Süreç, hep söylediğimiz gibi, Gezi olayları ile başlamıştı. Bu olaylar aslında tahminlerin üzerinde bir tahribat yap(mış)tı. Seslendirilen eleştiriler çevre, tanınma, temsil, kişilik, kendini ifade gibi değerler etrafında yoğunlaştı. O zamana kadar o yoğunlukta dillendirilmeyen talepler ilk kez ve etkili bir şekilde ifade edildi. Şiddet kullanarak, çevreye tahribat yaparak ve başkalarının kendilerini ifade etme haklarını engelleyerek hem de.
Akabinde 17, 25 Aralık süreçleri bir başka açıdan ve hiç kimsenin beklemediği bir alandan giriş yaptı: Yolsuzluk. ‘Ak kadrolara kara lekeler’ sürüldüğü fikri başta parti üst yöneticileri olmak üzere teşkilatlarda çok ciddi bir reaksiyon oluşturdu.
İki alan hükümetin en rahat olduğunu düşündüğü alandı. 3 Kasım 2002’de başlayan Ak Parti döneminde AB süreci öncülüğünde başlayan demokratikleşme, hak ve özgürlüklerin yaygınlaşıp, kökleşmesi, çevrede bulunan ve Demokrat Parti dönemiyle beraber iktidara yaklaşmak ve ondan pay almak isteyen kesimleri güce ve kaynaklara, yani merkeze doğru yaklaştırmıştı.

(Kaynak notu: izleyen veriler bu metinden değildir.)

(** * Reconciliation of CrowdSec decisions into a Cloudflare IP list

    A shallow embedding of the two [main] programs of the bouncer:

    - the stream-driven program (the file whose [main] starts by reading
      ["./conf.yaml"]), which folds every stream batch into two fresh
      request maps and calls Cloudflare at the end of the same iteration;
    - the ticker-driven program ([main.go]), whose [select] loop collects
      batches into long-lived request maps and calls Cloudflare on every
      tick of [cloudflareTicker].

    Go maps are [gmap]s; [m[k]] on a missing key is the zero value.  The
    Cloudflare client is an external collaborator: every reply it gives is
    an input of the model, and every call the program makes is appended to
    a log. *)

From stdpp Require Import gmap strings list fin_maps.

Open Scope string_scope.
Open Scope list_scope.

(** ** Data *)

(** [cloudflare.IPListItemCreateRequest]: the key type of [addIPMap]. *)
Record IPListItemCreateRequest := mkCreateRequest {
  IP : string;
  Comment : string
}.

(** [cloudflare.IPListItemDeleteItemRequest]: the key type of [deleteIPMap]. *)
Record IPListItemDeleteItemRequest := mkDeleteItemRequest {
  ID : string
}.

(** [cloudflare.IPListItem], restricted to the two fields the programs read
    ([ipItem.IP] and [ipItem.ID]). *)
Record IPListItem := mkIPListItem {
  ItemIP : string;
  ItemID : string
}.

(** [models.Decision]: the loops get a [*Decision] whose [Value] is a
    [*string], and evaluate [*decision.Value] without a nil test; [None]
    stands for a nil pointer on that path. *)
Record Decision := mkDecision {
  Value : option string
}.

(** [models.DecisionsStreamResponse]. *)
Record DecisionsStreamResponse := mkStream {
  Deleted : list Decision;
  New : list Decision
}.

#[global] Instance IPListItemCreateRequest_eq_dec : EqDecision IPListItemCreateRequest.
Proof. solve_decision. Defined.

#[global] Instance IPListItemDeleteItemRequest_eq_dec : EqDecision IPListItemDeleteItemRequest.
Proof. solve_decision. Defined.

#[global] Instance IPListItem_eq_dec : EqDecision IPListItem.
Proof. solve_decision. Defined.

#[global] Instance Decision_eq_dec : EqDecision Decision.
Proof. solve_decision. Defined.

#[global] Instance IPListItemCreateRequest_countable : Countable IPListItemCreateRequest.
Proof.
  refine (inj_countable' (λ r, (IP r, Comment r))
                         (λ p, mkCreateRequest p.1 p.2) _).
  by intros [].
Defined.

#[global] Instance IPListItemDeleteItemRequest_countable : Countable IPListItemDeleteItemRequest.
Proof.
  refine (inj_countable' ID mkDeleteItemRequest _).
  by intros [].
Defined.

(** A call made on the Cloudflare client, with the item list it carries. *)
Inductive APICall :=
  | CreateIPListItems (items : list IPListItemCreateRequest)
  | DeleteIPListItems (items : list IPListItemDeleteItemRequest).

(** What a client call returns: its value, or a non-nil [error]. *)
Inductive Reply (A : Type) :=
  | Success (a : A)
  | Failure (err : string).
Arguments Success {A} a.
Arguments Failure {A} err.

(** The variables of [main] that the loop works on, and the log of the
    client calls made so far.  The stream-driven program spells the three
    maps [cloudflareIdByIp], [deleteIpsMap] and [addIpsMap]. *)
Record State := mkState {
  cloudflareIDByIP : gmap string string;
  deleteIPMap : gmap IPListItemDeleteItemRequest bool;
  addIPMap : gmap IPListItemCreateRequest bool;
  calls : list APICall
}.
Lemma fenceLen_le (x : bytes) : (fenceLen x <= length x)%nat.
Proof.
  rewrite fenceLen_unfold.
  destruct (HasPrefix fenceJson x) eqn:E1.
  - apply HasPrefix_length in E1. change (length fenceJson) with 7%nat in E1.
    pose proof (countWhile_le_length reSpace (skipn 7 x)) as H.
    rewrite length_skipn in H. lia.
  - destruct (HasPrefix fence x) eqn:E2; [|lia].
    apply HasPrefix_length in E2. change (length fence) with 3%nat in E2.
    pose proof (countWhile_le_length reSpace (skipn 3 x)) as H.
    rewrite length_skipn in H. lia.
Qed.

Lemma countWhile_sfx (y : bytes) :
  countWhile reSpace (y ++ sfx) =
  if (countWhile reSpace y =? length y)%nat then S (length y)
  else countWhile reSpace y.
Proof.
  rewrite countWhile_app.
  destruct (countWhile reSpace y =? length y)%nat; [|reflexivity].
  change (countWhile reSpace sfx) with 1%nat. lia.
Qed.

Lemma fence_sfx_len (p x : bytes) :
  HasPrefix p x = true ->
  let m := (length p + countWhile reSpace (skipn (length p) x))%nat in
  (length p + countWhile reSpace (skipn (length p) (x ++ sfx)))%nat =
  if (m =? length x)%nat then S m else m.
Proof.
  intros E m. pose proof (HasPrefix_length _ _ E) as L.
  rewrite skipn_app. replace (length p - length x)%nat with 0%nat by lia.
  change (skipn 0 sfx) with sfx. rewrite countWhile_sfx, length_skipn.
  pose proof (countWhile_le_length reSpace (skipn (length p) x)) as H.
  rewrite length_skipn in H. subst m.
  destruct (Nat.eqb_spec (countWhile reSpace (skipn (length p) x)) (length x - length p)) as [E1|E1];
  destruct (Nat.eqb_spec (length p + countWhile reSpace (skipn (length p) x)) (length x)) as [E2|E2];
  lia.
Qed.

(** What the closing fence adds to the match at the head of [x]: one
    byte (the line feed) when the match runs to the end of [x]. *)
Lemma fenceLen_sfx (x : bytes) :
  fenceLen (x ++ sfx) =
  let m := fenceLen x in
  if (m =? 0)%nat then 0%nat else if (m =? length x)%nat then S m else m.
Proof.
  rewrite !fenceLen_unfold. unfold sfx.
  rewrite HasPrefix_app_other by exact LF_not_in_fenceJson.
  rewrite HasPrefix_app_other by exact LF_not_in_fence.
  fold sfx.
  destruct (HasPrefix fenceJson x) eqn:E1.
  - apply (fence_sfx_len fenceJson x E1).
  - destruct (HasPrefix fence x) eqn:E2; [|reflexivity].
    apply (fence_sfx_len fence x E2).
Qed.

Let R (s : bytes) : bytes := replaceLoop fenceLen [] 0 s.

Gezi olayları aslında bu anlamda bir ‘karşı devrim’ girişimidir. Elitist çevrelerin öncülüğünde. Boğazda oturan ve viskisini yudumlayan ‘sanatçılar’, ‘iş adamları’ hak, hukuk diyorlar.
Çevreden, Anadolu’dan gelerek yetki kullanmaya, güce hükmetmeye çalışan ve belki de Cumhuriyet tarihinde ilk kez bu kadar kendine güven duyan kesimleri tekrar evlerine, köylerine ve ‘küçük’ dünyalarına geri gönderme fikri.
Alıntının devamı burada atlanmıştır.